┌──

Hypothesis P_memory : forall a k v,
  str_in k later_keys = true ->
  P a -> P (with_memory a (dict_set (memory a) k v)).
Hypothesis P_save : keeps P (save_memory env).
Hypothesis P_append :
  forall role content, keeps P (_append_history env role content).
Hypothesis P_model : forall a n, P a -> P (with_model_name a n).
Hypothesis P_planner : forall a n, P a -> P (with_planner_model_name a n).
Hypothesis P_llm : forall a l, P a -> P (with_llm a l).
Hypothesis P_planner_llm : forall a l, P a -> P (with_planner_llm a l).
Hypothesis P_server : forall a p, P a -> P (with_server_process a p).

Ltac keeps_update_tac :=
  lazymatch goal with
  | |- keeps _ _ => fail
  | |- _ (with_model_name _ _) => apply P_model; assumption
  | |- _ (with_planner_model_name _ _) => apply P_planner; assumption
  | |- _ (with_llm _ _) => apply P_llm; assumption
  | |- _ (with_planner_llm _ _) => apply P_planner_llm; assumption
  | |- _ (with_server_process _ _) => apply P_server; assumption
  | |- _ (with_memory _ (dict_set _ _ _)) =>
    apply P_memory; [vm_compute; reflexivity | assumption]
  end.

Ltac keeps_known :=
  lazymatch goal with
  | |- keeps _ (save_memory _) => apply P_save
  | |- keeps _ (_append_history _ _ _) => apply P_append
  | H : keeps _ ?m |- keeps _ ?m => exact H
  end.

Ltac keeps_tac :=
  repeat (first [ keeps_known | keeps_step | keeps_update_tac ]).

Lemma keeps_remember_later (key value : pystr) :
  str_in key later_keys = true -> keeps P (remember env key value).
Proof.
  intros Hk. unfold remember.
  apply keeps_bind; [| intro; apply P_save].
  apply keeps_update. intros a Ha. apply P_memory; assumption.
Qed.

Lemma keeps_init_llm : keeps P (_init_llm env).
Proof. unfold _init_llm. keeps_tac. Qed.

Lemma keeps_set_model (name : option pystr) : keeps P (set_model env name).
Proof.
  unfold set_model. cbv zeta. keeps_tac. apply keeps_init_llm.
Qed.

Lemma keeps_set_planner_model (name : option pystr) :
  keeps P (set_planner_model env name).
Proof.
  unfold set_planner_model. cbv zeta. keeps_tac. apply keeps_init_llm.
Qed.

Lemma keeps_web_search (query : pyval) : keeps P (web_search env query).
Proof. unfold web_search. keeps_tac. Qed.

Lemma keeps_create_file (filepath content : pyval) :
  keeps P (create_file env filepath content).
Proof. unfold create_file. keeps_tac. Qed.

Lemma keeps_run_command (command : pyval) :
  keeps P (run_command env command).
Proof. unfold run_command. keeps_tac. Qed.

Lemma keeps_list_files (folder : option pystr) :
  keeps P (_list_files env folder).
Proof. unfold _list_files. keeps_tac. Qed.

Lemma keeps_read_file_text (path : option pystr) :
  keeps P (_read_file_text env path).
Proof. unfold _read_file_text. cbv zeta. keeps_tac. Qed.

Lemma keeps_ollama_embed (text : option pystr) :
  keeps P (_ollama_embed env text).
Proof. unfold _ollama_embed. cbv zeta. keeps_tac. Qed.

Lemma keeps_rag_add (text : option pystr) (meta : dict) :
  keeps P (rag_add env text meta).
Proof.
  unfold rag_add. cbv zeta. keeps_tac; apply keeps_ollama_embed.
Qed.

Lemma keeps_rag_query (query : option pystr) (k : Z) :
  keeps P (rag_query env query k).
Proof.
  unfold rag_query. cbv zeta. keeps_tac; apply keeps_ollama_embed.
Qed.

Lemma keeps_serve_start (folder : pyval) (port : Z) :
  keeps P (_serve_start env folder port).
Proof. unfold _serve_start. cbv zeta. keeps_tac. Qed.

Lemma keeps_serve_stop : keeps P (_serve_stop env).
Proof. unfold _serve_stop. keeps_tac. Qed.

Lemma keeps_respond (m : M World pystr) :
  keeps P m -> keeps P (respond env m).
Proof. intros Hm. unfold respond. keeps_tac. Qed.

Lemma keeps_serve_directive (s : pystr) : keeps P (serve_directive env s).
Proof.
  unfold serve_directive.
  destruct (py_split s) as [| p0 [| p1 rest]].
  - apply keeps_raise.
  - keeps_tac; apply keeps_respond; apply keeps_serve_start.
  - destruct (str_eqb (py_lower p1) (py "stop")).
    + apply keeps_respond, keeps_serve_stop.
    + destruct rest as [| p2 rest'].
      * apply keeps_respond, keeps_serve_start.
      * destruct (py_int (PStr p2)).
        -- apply keeps_respond, keeps_serve_start.
        -- apply keeps_respond, keeps_ret.
Qed.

└──

[Task directions]: Filter the entries by the string "port" and copy each matching line.

[Completed task]:
Lemma keeps_serve_start (folder : pyval) (port : Z) :
  keeps P (_serve_start env folder port).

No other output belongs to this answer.